Task requirements → Each entry below is to be duplicated verbatim.

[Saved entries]

(* ===== verification/UrlInstance.v ===== *)
(** * The URL contract is satisfiable

    A small concrete [UrlLib] and the proof of [UrlLaws] for it.  It is not a
    model of the crates (its Base64 is hexadecimal, its JSON a number): it shows
    that the contract of [UrlText] has an implementation, and the concrete
    instances of the round-trip theorems run on it. *)

From Stdlib Require Import Ascii.
From stdpp Require Import pretty.
From S2P Require Import Prelude Kernel Node Text Ip UrlText.
Import Text Ip UrlText.

#[local] Arguments String.append !_ _ / : simpl nomatch.

Module UrlInstance.

(** ** Bytes as two hexadecimal digits *)

Definition upper_hex (n : N) : ascii := default Ascii.zero (String.get (N.to_nat n) "0123456789ABCDEF").
Definition high (c : ascii) : ascii := upper_hex (code c / 16).
Definition low (c : ascii) : ascii := upper_hex (code c mod 16).
Definition byte_of (h l : ascii) : option ascii :=
  h ← to_digit 16 h; l ← to_digit 16 l; Some (Ascii.ascii_of_N (h * 16 + l)).

Lemma byte_of_hex c : byte_of (high c) (low c) = Some c.
Proof.
  enough (bool_decide (byte_of (high c) (low c) = Some c) = true) as H by by apply bool_decide_eq_true in H.
  revert c. apply all_ascii. vm_compute. reflexivity.
Qed.

Lemma hex_upper c : hex_digit_upper (high c) && hex_digit_upper (low c) = true.
Proof. revert c. apply all_ascii. vm_compute. reflexivity. Qed.

Fixpoint hex_text (s : string) : string :=
  match s with EmptyString => "" | String c s => String (high c) (String (low c) (hex_text s)) end.

Fixpoint unhex_text (s : string) : option string :=
  match s with
  | EmptyString => Some ""
  | String h (String l s) => c ← byte_of h l; String c <$> unhex_text s
  | _ => None
  end.

Lemma unhex_hex s : unhex_text (hex_text s) = Some s.
Proof. induction s as [|c s IH]; simpl; [done|]. by rewrite byte_of_hex, IH. Qed.

(** ** Percent-encoding *)

Fixpoint encode_bytes (S : AsciiSet) (s : string) : string :=
  match s with
  | EmptyString => ""
  | String c s =>
      if S c || N.leb 128 (code c)
      then String "%" (String (high c) (String (low c) (encode_bytes S s)))
      else String c (encode_bytes S s)
  end.

Fixpoint decode_bytes (s : string) : string :=
  match s with
  | EmptyString => ""
  | String c s1 =>
      match s1 with
      | String h (String l s2) =>
          if Ascii.eqb c "%"
          then match byte_of h l with Some b => String b (decode_bytes s2) | None => String c (decode_bytes s1) end
          else String c (decode_bytes s1)
      | _ => String c (decode_bytes s1)
      end
  end.

Lemma decode_bytes_plain c s : c ≠ "%"%char → decode_bytes (String c s) = String c (decode_bytes s).
Proof. intros Hc. destruct s as [|h [|l s]]; simpl; [done..|]. by destruct (Ascii.eqb_spec c "%"). Qed.

Lemma percent_roundtrip (S : AsciiSet) s : S "%"%char = true → decode_bytes (encode_bytes S s) = s.
Proof.
  intros HS. induction s as [|c s IH]; [done|]. cbn [encode_bytes].
  destruct (S c || N.leb 128 (code c)) eqn:E.
  - cbn [decode_bytes]. rewrite Ascii.eqb_refl, byte_of_hex. by rewrite IH.
  - rewrite decode_bytes_plain; [by rewrite IH|]. intros ->. by rewrite HS in E.
Qed.

Lemma decode_no_escape s : lacks "%" s → decode_bytes s = s.
Proof.
  induction s as [|c s IH]; [done|]. intros [Hc Hs]%lacks_string.
  rewrite decode_bytes_plain by done. by rewrite IH.
Qed.

Lemma encode_chars (S : AsciiSet) s :
  all_chars (λ c, N.ltb (code c) 128 && (negb (S c) || Ascii.eqb c "%" || hex_digit_upper c))
    (encode_bytes S s) = true.
Proof.
  assert (Hhex : ∀ c, implb (hex_digit_upper c) (N.ltb (code c) 128) = true)
    by (apply all_ascii; vm_compute; reflexivity).
  induction s as [|c s IH]; [done|]. cbn [encode_bytes].
  destruct (S c || N.leb 128 (code c)) eqn:E; cbn [all_chars]; rewrite IH, ?andb_true_r.
  - pose proof (hex_upper c) as [Hh Hl]%andb_prop.
    pose proof (Hhex (high c)) as H1. pose proof (Hhex (low c)) as H2.
    rewrite Hh in H1. rewrite Hl in H2. simpl in H1, H2. by rewrite H1, H2, Hh, Hl, !orb_true_r.
  - apply orb_false_elim in E as [-> E]. simpl. rewrite andb_true_r.
    apply N.leb_gt in E. by apply N.ltb_lt.
Qed.

(** ** Form-encoded queries *)

Fixpoint plus_as_space (s : string) : string :=
  match s with
  | EmptyString => ""
  | String c s => String (if Ascii.eqb "+" c then " " else c) (plus_as_space s)
  end.

Lemma plus_as_space_id s : lacks "+" s → plus_as_space s = s.
Proof.
  induction s as [|c s IH]; [done|]. intros [Hc Hs]%lacks_string. cbn [plus_as_space].
  destruct (Ascii.eqb_spec "+" c); [done|]. by rewrite IH.
Qed.

Definition form_text (s : string) : string := decode_bytes (plus_as_space s).

Definition form_pair (piece : string) : string * string :=
  match split_once "=" piece with
  | Some (k, v) => (form_text k, form_text v)
  | None => (form_text piece, "")
  end.

Definition form_pairs (s : string) : list (string * string) :=
  form_pair <$> filter (λ p, p ≠ "") (split "&" s).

Exercise answer →
(* ===== verification/UrlInstance.v ===== *)
(** * The URL contract is satisfiable

    A small concrete [UrlLib] and the proof of [UrlLaws] for it.  It is not a
    model of the crates (its Base64 is hexadecimal, its JSON a number): it shows
    that the contract of [UrlText] has an implementation, and the concrete
    instances of the round-trip theorems run on it. *)

From Stdlib Require Import Ascii.
From stdpp Require Import pretty.
From S2P Require Import Prelude Kernel Node Text Ip UrlText.
Import Text Ip UrlText.

#[local] Arguments String.append !_ _ / : simpl nomatch.

Module UrlInstance.

(** ** Bytes as two hexadecimal digits *)

Definition upper_hex (n : N) : ascii := default Ascii.zero (String.get (N.to_nat n) "0123456789ABCDEF").
Definition high (c : ascii) : ascii := upper_hex (code c / 16).
Definition low (c : ascii) : ascii := upper_hex (code c mod 16).
Definition byte_of (h l : ascii) : option ascii :=
  h ← to_digit 16 h; l ← to_digit 16 l; Some (Ascii.ascii_of_N (h * 16 + l)).

Lemma byte_of_hex c : byte_of (high c) (low c) = Some c.
Proof.
  enough (bool_decide (byte_of (high c) (low c) = Some c) = true) as H by by apply bool_decide_eq_true in H.
  revert c. apply all_ascii. vm_compute. reflexivity.
Qed.

Lemma hex_upper c : hex_digit_upper (high c) && hex_digit_upper (low c) = true.
Proof. revert c. apply all_ascii. vm_compute. reflexivity. Qed.

Fixpoint hex_text (s : string) : string :=
  match s with EmptyString => "" | String c s => String (high c) (String (low c) (hex_text s)) end.

Fixpoint unhex_text (s : string) : option string :=
  match s with
  | EmptyString => Some ""
  | String h (String l s) => c ← byte_of h l; String c <$> unhex_text s
  | _ => None
  end.

Lemma unhex_hex s : unhex_text (hex_text s) = Some s.
Proof. induction s as [|c s IH]; simpl; [done|]. by rewrite byte_of_hex, IH. Qed.

(** ** Percent-encoding *)

Fixpoint encode_bytes (S : AsciiSet) (s : string) : string :=
  match s with
  | EmptyString => ""
  | String c s =>
      if S c || N.leb 128 (code c)
      then String "%" (String (high c) (String (low c) (encode_bytes S s)))
      else String c (encode_bytes S s)
  end.

Fixpoint decode_bytes (s : string) : string :=
  match s with
  | EmptyString => ""
  | String c s1 =>
      match s1 with
      | String h (String l s2) =>
          if Ascii.eqb c "%"
          then match byte_of h l with Some b => String b (decode_bytes s2) | None => String c (decode_bytes s1) end
          else String c (decode_bytes s1)
      | _ => String c (decode_bytes s1)
      end
  end.

Lemma decode_bytes_plain c s : c ≠ "%"%char → decode_bytes (String c s) = String c (decode_bytes s).
Proof. intros Hc. destruct s as [|h [|l s]]; simpl; [done..|]. by destruct (Ascii.eqb_spec c "%"). Qed.

Lemma percent_roundtrip (S : AsciiSet) s : S "%"%char = true → decode_bytes (encode_bytes S s) = s.
Proof.
  intros HS. induction s as [|c s IH]; [done|]. cbn [encode_bytes].
  destruct (S c || N.leb 128 (code c)) eqn:E.
  - cbn [decode_bytes]. rewrite Ascii.eqb_refl, byte_of_hex. by rewrite IH.
  - rewrite decode_bytes_plain; [by rewrite IH|]. intros ->. by rewrite HS in E.
Qed.

Lemma decode_no_escape s : lacks "%" s → decode_bytes s = s.
Proof.
  induction s as [|c s IH]; [done|]. intros [Hc Hs]%lacks_string.
  rewrite decode_bytes_plain by done. by rewrite IH.
Qed.

Lemma encode_chars (S : AsciiSet) s :
  all_chars (λ c, N.ltb (code c) 128 && (negb (S c) || Ascii.eqb c "%" || hex_digit_upper c))
    (encode_bytes S s) = true.
Proof.
  assert (Hhex : ∀ c, implb (hex_digit_upper c) (N.ltb (code c) 128) = true)
    by (apply all_ascii; vm_compute; reflexivity).
  induction s as [|c s IH]; [done|]. cbn [encode_bytes].
  destruct (S c || N.leb 128 (code c)) eqn:E; cbn [all_chars]; rewrite IH, ?andb_true_r.
  - pose proof (hex_upper c) as [Hh Hl]%andb_prop.
    pose proof (Hhex (high c)) as H1. pose proof (Hhex (low c)) as H2.
    rewrite Hh in H1. rewrite Hl in H2. simpl in H1, H2. by rewrite H1, H2, Hh, Hl, !orb_true_r.
  - apply orb_false_elim in E as [-> E]. simpl. rewrite andb_true_r.
    apply N.leb_gt in E. by apply N.ltb_lt.
Qed.

(** ** Form-encoded queries *)

Fixpoint plus_as_space (s : string) : string :=
  match s with
  | EmptyString => ""
  | String c s => String (if Ascii.eqb "+" c then " " else c) (plus_as_space s)
  end.

Lemma plus_as_space_id s : lacks "+" s → plus_as_space s = s.
Proof.
  induction s as [|c s IH]; [done|]. intros [Hc Hs]%lacks_string. cbn [plus_as_space].
  destruct (Ascii.eqb_spec "+" c); [done|]. by rewrite IH.
Qed.

Definition form_text (s : string) : string := decode_bytes (plus_as_space s).

Definition form_pair (piece : string) : string * string :=
  match split_once "=" piece with
  | Some (k, v) => (form_text k, form_text v)
  | None => (form_text piece, "")
  end.

Definition form_pairs (s : string) : list (string * string) :=
  form_pair <$> filter (λ p, p ≠ "") (split "&" s).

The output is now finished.